Redet Wahrheit - eine jüdische Gegenstimme

Rabbiner Rudin lehnte die Einladung zur Unterzeichnung von "Dabru Emet" ab, weil "die Stellungnahme von Baltimore es versäumt, die kritische Frage nach Christenheit und Holocaust angemessen und präzise anzusprechen".

A. James Rudin

Redet Wahrheit - eine jüdische Gegenstimme

Mehr als 170 Rabbiner und jüdische Gelehrte unterzeichneten kürzlich eine Stellungnahme zum Thema Christen und Christentum mit dem Titel „Dabru Emet" (hebräisch für „Redet Wahrheit"). Das Institut für christlich-jüdische Studien in Baltimore gab den Anstoß für dieses Dokument. Ganze acht Abschnitte lang ist Dabru Emet ein ehrgeiziger Versuch, eine „wohlbedachte jüdische Antwort auf die dramatische und beispiellose Veränderung" der christlich-jüdischen Beziehungen zu geben.
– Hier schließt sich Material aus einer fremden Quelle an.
Definition invalid_type (value : ConfigValue) (path expected : string) : C unit :=
  push ConfigInvalidType
    ("Expected " +:+ (expected +:+ (" at `" +:+ (path +:+ "`.")))) value path.
Definition invalid_value (value : ConfigValue) (path msg : string) : C unit :=
  push ConfigInvalidValue msg value path.
Definition unsupported (value : ConfigValue) (msg path : string) : C unit :=
  push CompileUnsupportedFeature msg value path.
Definition missing_field (parent : ConfigValue) (path : string) : C unit :=
  push ConfigMissingField ("Required field `" +:+ (path +:+ "` is missing.")) parent path.
Definition invalid_window (value : ConfigValue) (msg : string) : C unit :=
  push CompileInvalidWindow msg value "on.window".
Definition invalid_cooldown (value : ConfigValue) (path msg : string) : C unit :=
  push CompileInvalidCooldown msg value path.
Definition invalid_expression (value : ConfigValue) (path msg : string) : C unit :=
  push CompileInvalidExpression msg value path.
Definition invalid_action (value : ConfigValue) (path msg : string) : C unit :=
  push CompileInvalidAction msg value path.

(** ** Fields *)

Definition mapping (value : ConfigValue) (path : string) : C (list ConfigEntry) :=
  match cv_kind value with
  | CfgMapping entries => ret entries
  | _ => do* invalid_type value path "an object"; absent
  end.

Definition sequence (value : ConfigValue) (path : string) : C (list ConfigValue) :=
  match cv_kind value with
  | CfgSequence items => ret items
  | _ => do* invalid_type value path "an array"; absent
  end.

Definition string_ (value : ConfigValue) (path : string) : C string :=
  match cv_kind value with
  | CfgString text => ret text
  | _ => do* invalid_type value path "a string"; absent
  end.

Definition fixed_text (value : ConfigValue) (path : string) : C string :=
  let* text := string_ value path in
  if is_blank text || str_contains text opening then
    do* invalid_value value path "Fixed text must be nonblank and cannot contain `${{`."; absent
  else ret text.

Definition has_field (fields : list ConfigEntry) (name : string) : bool :=
  existsb (λ e, String.eqb (ce_key e) name) fields.

(** [fields.iter().find(|entry| entry.key == name)] *)
Definition find_field (fields : list ConfigEntry) (name : string) : option ConfigEntry :=
  List.find (λ e, String.eqb (ce_key e) name) fields.

(** [fields.iter().find(|entry| entry.key == name).and_then(|entry| f(&entry.value))] *)
Definition on_field {A} (f : ConfigValue → C A) (name : string) : list ConfigEntry → C (option A) :=
  fix go fields :=
    match fields with
    | [] => ret None
    | e :: fields => if String.eqb (ce_key e) name then attempt (f (ce_value e)) else go fields
    end.

Definition allowed_fields (fields : list ConfigEntry) (allowed : list string) (prefix : string) : C unit :=
  each (λ field,
    if existsb (String.eqb (ce_key field)) allowed then ret tt
    else diagnose ConfigUnknownField ("Unknown field `" +:+ (ce_key field +:+ "`."))
           (ce_key_span field) (join_path prefix (ce_key field))) fields.

Definition require_fields (fields : list ConfigEntry) (required : list string) (parent : ConfigValue)
    (prefix : string) : C unit :=
  each (λ field,
    if has_field fields field then ret tt else missing_field parent (join_path prefix field)) required.

(** ** Expressions *)

(** [resolve_expression] in the present state. *)
Definition resolve (context : ExpressionContext) (e : Expression) :
    C (result ValueShape (DiagnosticCode * string)) := λ s,
  match resolve_expression s context e with
  | Ok shape => (Ok (Ok shape), s)
  | Err (Refused code msg) => (Ok (Err (code, msg)), s)
  | Err AccessPanicked => (Err CompilePanicked, s)
  end.

Definition expression (text : string) (value : ConfigValue) (path : string)
    (context : ExpressionContext) : C Expression :=
  match parse_expression text with
  | None => fail CompileOutOfFuel
  | Some (Err error) =>
      do* push (Lexer.code error) (Lexer.message error) value path; absent
  | Some (Ok e) =>
      let* r := resolve context e in
      match r with
      | Err (code, msg) => do* push code msg value path; ret e
      | Ok _ => ret e
      end
  end.

Definition condition (value : ConfigValue) (path : string) (context : ExpressionContext) : C Condition :=
  match cv_kind value with
  | CfgBoolean b => ret (CondBoolean b)
  | CfgString text =>
      let* body :=
        match whole_expression text with
        | Some body => ret body
        | None =>
            if str_contains text opening then
              do* unsupported value "Embedded text templates are not supported yet." path; absent
            else if starts_with text opening then
              do* invalid_expression value path "Expression wrapper must end with `}}`."; absent
            else ret text
        end in
      let* e := expression body value path context in
      ret (CondExpression e)
  | _ => do* invalid_type value path "a Boolean or expression string"; absent
  end.

(** ** Templates *)

Definition literal_part (text : string) : list TemplatePart :=
  match text with EmptyString => [] | _ => [PartLiteral text] end.

(** The loop of [string_template], whose text shrinks with every expression. *)
Fixpoint text_parts (fuel : nat) (remaining : string) (value : ConfigValue) (path : string)
    (context : ExpressionContext) : C (list TemplatePart) :=
  match fuel with
  | O => fail CompileOutOfFuel
  | S fuel =>
      match find_opening remaining with
      | None => ret (literal_part remaining)
      | Some (before, body) =>
          match expression_end false body with
          | None =>
              do* invalid_expression value path "Expression wrapper must end with `}}`."; absent
          | Some (text, remaining) =>
              let* e := expression text value path context in
              let* parts := text_parts fuel remaining value path context in
              ret (literal_part before ++ PartExpression e :: parts)
          end
      end
  end.

Definition string_template (text : string) (value : ConfigValue) (path : string)
    (context : ExpressionContext) : C InputTemplate :=
  if negb (str_contains text opening) then ret (TLiteral (LitString text))
  else
    match whole_expression text with
    | Some body => let* e := expression body value path context in ret (TExpression e)
    | None =>
        let* parts := text_parts (S (String.length text)) text value path context in
        ret (TText parts)
    end.

(** The expression of a map's collection and the name and shape of its items. *)
Definition map_collection (entries : list ConfigEntry) (path : string) : C (Expression * ConfigEntry) :=
  let* field := need (find_field entries "map") in
  let path := dotted path "map" in
  let* text := string_ (ce_value field) path in
  match whole_expression text with
  | None =>
      do* invalid_expression (ce_value field) path "Map collection must be a whole `${{ expression }}`.";
      absent
  | Some body =>
      let* e := expression body (ce_value field) path InDecisionInput in
      ret (e, field)
  end.

Definition map_alias (entries : list ConfigEntry) (path : string) : C string :=
  let* field := need (find_field entries "as") in
  let path := dotted path "as" in
  let* alias := string_ (ce_value field) path in
  let* s := get_state in
  if negb (is_identifier alias) || existsb (String.eqb alias) PUBLIC_ROOTS
     || existsb (λ a, String.eqb (fst a) alias) (v_aliases s) then
    do* invalid_value (ce_value field) path
      "Map aliases must be identifiers and must not shadow roots or enclosing aliases.";
    absent
  else ret alias.

Definition map_item_shape (collection : Expression) (field : ConfigEntry) (path : string) :
    C ValueShape :=
  let* r := resolve InDecisionInput collection in
  match r with
  | Err _ => absent
  | Ok shape =>
      match map_item shape with
      | Some item => ret item
      | None =>
          do* invalid_value (ce_value field) (dotted path "map") "Map collection must resolve to an array.";
          absent
      end
  end.

(** The condition and the value of a map, under its alias. *)
Definition map_body (template : ConfigValue → string → C InputTemplate) (entries : list ConfigEntry)
    (path : string) : C (option Condition * option InputTemplate) :=
  let* cond := on_field (λ v, condition v (dotted path "if") InDecisionInput) "if" entries in
  let* t := on_field (λ v, template v (dotted path "value")) "value" entries in
  ret (cond, t).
Als Initiatoren der Stellungnahme mich baten, den anderen Unterzeichnern beizutreten, lehnte ich ab, weil die Stellungnahme von Baltimore es versäumt, die kritische Frage nach Christenheit und Holocaust angemessen und präzise anzusprechen. Die ökumenische Gruppe „teshuvà" von Katholiken und Protestanten von Mailand in Italien erkannte im Jahre 1997 richtigerweise, dass der Holocaust in allen religiösen Streitfällen von zentraler Bedeutung ist. Die italienischen Christen erklärten, dass „Ausgangspunkt der Frage nach Gott heute nur Auschwitz sein kann", ein Punkt, hinter den man nicht zurück kann. Und 1998 sagte Papst Johannes Paul II: „Das Verbrechen, das als Schoa (Holocaust) bekannt ist, bleibt ein untilgbarer Schandfleck in der Geschichte des 20. Jahrhunderts."
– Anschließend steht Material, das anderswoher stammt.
(* ===== verification/DiscoveryFacts.v ===== *)
(** * Facts about the discovery of definitions (crates/antiburn-checks/src/discovery.rs)

    Discovery computes the reference [effective]: a project definition, or else
    the global one, of every identity.  The order in which the files are
    enumerated does not matter, and no file of a check directory is lost without
    a diagnostic. *)

From stdpp Require Import sorting.
From S2P Require Import Prelude Order RustString Json Diagnostics Yaml YamlFacts Expression Template Decision Check Compile CompileFacts Domain Lifecycle Discovery.

#[local] Open Scope N_scope.

#[export] Instance group_cmp_laws : CmpLaws group_cmp.
Proof.
  apply lexicographic_laws; [apply (pullback_laws (λ x, scope_rank (fst x))), _|apply (pullback_laws snd), _].
Qed.

#[export] Instance group_cmp_eq : CmpEq group_cmp.
Proof.
  intros [s i] [s' i']. unfold group_cmp, cmp_then. simpl.
  destruct s, s'; simpl; try done; intros ->%String.compare_eq_iff; done.
Qed.

Lemma sort_by_fmap {A B} (f : A → B) (cmp : B → B → comparison) l :
  sort_by cmp (f <$> l) = f <$> sort_by (λ x y, cmp (f x) (f y)) l.
Proof.
  induction l as [|x l IH]; [done|]. cbn [fmap list_fmap]. simpl. rewrite IH. clear IH.
  induction (sort_by _ l) as [|y k IH]; [done|]. cbn [fmap list_fmap]. simpl.
  destruct (cmp (f x) (f y)); simpl; [done..|]. by rewrite IH.
Qed.

Section facts.
Context `{SerdeNumber, YamlParser}.
Variable sha256 : string → list N.

(** ** The reference *)

(** What a file holds: a check, or the diagnostics that name the file. *)
Definition compiled_file (file : CheckFile) : result CompiledCheck (list Diagnostic) :=
  match cf_content file with
  | Ok content =>
      match compile content with
      | Ok check => Ok check
      | Err (Diagnosed errors) => Err ((λ e, with_source_path e (cf_path file)) <$> errors)
      | Err _ => Err []
      end
  | Err error => Err [with_source_path error (cf_path file)]
  end.

Definition candidate_of (file : CheckFile) : ParsedCandidate :=
  {| pc_file := file; pc_result := compiled_file file |}.

Definition file_cmp (l r : CheckFile) : comparison := path_cmp (cf_path l) (cf_path r).

#[export] Instance file_cmp_laws : CmpLaws file_cmp.
Proof. apply (pullback_laws cf_path), _. Qed.

Definition duplicate_id (id : string) (scope : DefinitionScope) : Diagnostic :=
  Diagnostic_new DiscoveryDuplicateId
    ("Multiple " +:+ (scope_label scope +:+ (" files define check ID `" +:+ (id +:+ "`.")))).

(** The state that the files of one identity and one scope define. *)
Definition group_state (id : string) (scope : DefinitionScope) (files : list CheckFile) : DefinitionState :=
  match files with
  | [file] =>
      match compiled_file file with
      | Ok check => if cf_enabled file then Ready check else StatePaused []
      | Err errors => if cf_enabled file then StateInvalid errors else StatePaused errors
      end
  | _ => StateInvalid [duplicate_id id scope]
  end.

Definition group_definition (id : string) (scope : DefinitionScope) (files : list CheckFile) :
    EffectiveDefinition :=
  let files := sort_by file_cmp files in
  {| ed_id := id; ed_scope := scope; ed_source_paths := cf_path <$> files;
     ed_content_revision := content_revision sha256 (candidate_of <$> files);
     ed_state := group_state id scope files |}.

Definition in_group (config : DiscoveryConfig) (scope : DefinitionScope) (id : string) (file : CheckFile) : bool :=
  bool_decide (file_scope config (cf_path file) = Some scope) && bool_decide (check_id (cf_path file) = Some id).

(** The files of a scope that define an identity. *)
Definition group (config : DiscoveryConfig) (files : list CheckFile) (scope : DefinitionScope) (id : string) :
    list CheckFile :=
  List.filter (in_group config scope id) files.

Definition defined (id : string) (scope : DefinitionScope) (files : list CheckFile) :
    option EffectiveDefinition :=
  match files with [] => None | _ => Some (group_definition id scope files) end.

(** The definition of an identity: a project file hides every global one. *)
Definition effective (config : DiscoveryConfig) (files : list CheckFile) (id : string) :
    option EffectiveDefinition :=
  match group config files ProjectScope id with
  | [] => defined id GlobalScope (group config files GlobalScope id)
  | files => defined id ProjectScope files
  end.

(** ** Candidates *)

Lemma parse_candidate_of file : parse_candidate file = Ok (candidate_of file).
Proof.
  unfold parse_candidate, candidate_of, compiled_file. destruct (cf_content file) as [content|]; [|done].
  pose proof (compile_spec content) as Hs. by destruct (compile content) as [|[]].
Qed.

Lemma compiled_file_errors file errors :
  compiled_file file = Err errors →
  errors ≠ [] ∧ (λ e, with_source_path e (cf_path file)) <$> errors = errors.
Proof.
  unfold compiled_file. destruct (cf_content file) as [content|]; [|by intros [= <-]].
  pose proof (compile_spec content) as Hs. destruct (compile content) as [|[ds| |]]; try done.
  intros [= <-]. split; [by destruct ds|]. by rewrite <- list_fmap_compose.
Qed.

(** The diagnostics of a group *)
Definition group_diagnostics (id : string) (scope : DefinitionScope) (files : list CheckFile) : list Diagnostic :=
  match sort_by file_cmp files with
  | [file] =>
      let errors := match compiled_file file with Ok _ => [] | Err errors => errors end in
      if cf_enabled file then errors
      else (errors ++ [with_source_path
        (Diagnostic_new DiscoveryPaused ("Selected check `" +:+ (id +:+ "` is paused."))) (cf_path file)])%list
  | files => with_source_path (duplicate_id id scope) <$> (cf_path <$> files)
  end.

Lemma resolve_scope_group_spec id scope files ds :
  files ≠ [] →
  resolve_scope_group sha256 id scope (candidate_of <$> files) ds =
  Ok (group_definition id scope files, (ds ++ group_diagnostics id scope files)%list).
Proof.
  intros Hne. unfold resolve_scope_group, group_definition, group_diagnostics.
  rewrite sort_by_fmap. change (λ x y, path_cmp _ _) with file_cmp. rewrite <- list_fmap_compose.
  assert (sort_by file_cmp files ≠ []) as Hs.
  { intros Hs. pose proof (sort_by_perm file_cmp files) as Hp. rewrite Hs in Hp.
    by apply Permutation_nil_l in Hp. }
  destruct (sort_by file_cmp files) as [|file [|file' rest]]; [done| |done].
  cbn [fmap list_fmap group_state compose pc_file pc_result candidate_of].
  destruct (compiled_file file) as [check|errors] eqn:E; simpl.
  - destruct (cf_enabled file); simpl; [by rewrite app_nil_r|done].
  - apply compiled_file_errors in E as [_ ->]. by destruct (cf_enabled file).
Qed.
Die Unterzeichner von Dabru Emet erklärten: „Der Nazismus war kein christliches Phänomen. Ohne die lange Geschichte des christlichen Antijudaismus und christlicher Gewalt gegen Juden hätte die nationalsozialistische Ideologie sich nicht durchsetzten können und auch nicht verwirklicht werden können." Eine Englischlehrerin am Gymnasium lehrte mich, lange Sätze mit viel „können" zu vermeiden. Sie drang darauf, das wir klare und inhaltlich eindeutige Sätze schrieben. Unglücklicherweise wurde der kluge Rat meiner Lehrerin in Dabru Emet nicht befolgt. Das Ergebnis ist eine unangemessene und erstaunlich unzuverlässige Beschreibung einer nicht zu leugnenden historischen Realität: Viele christliche Lehren und Handlungen bereiteten Jahrhunderte lang die Brutstätte – das moralische, geistliche und intellektuelle Klima – für den Aufstieg des nationalsozialistischen Völkermordes vor.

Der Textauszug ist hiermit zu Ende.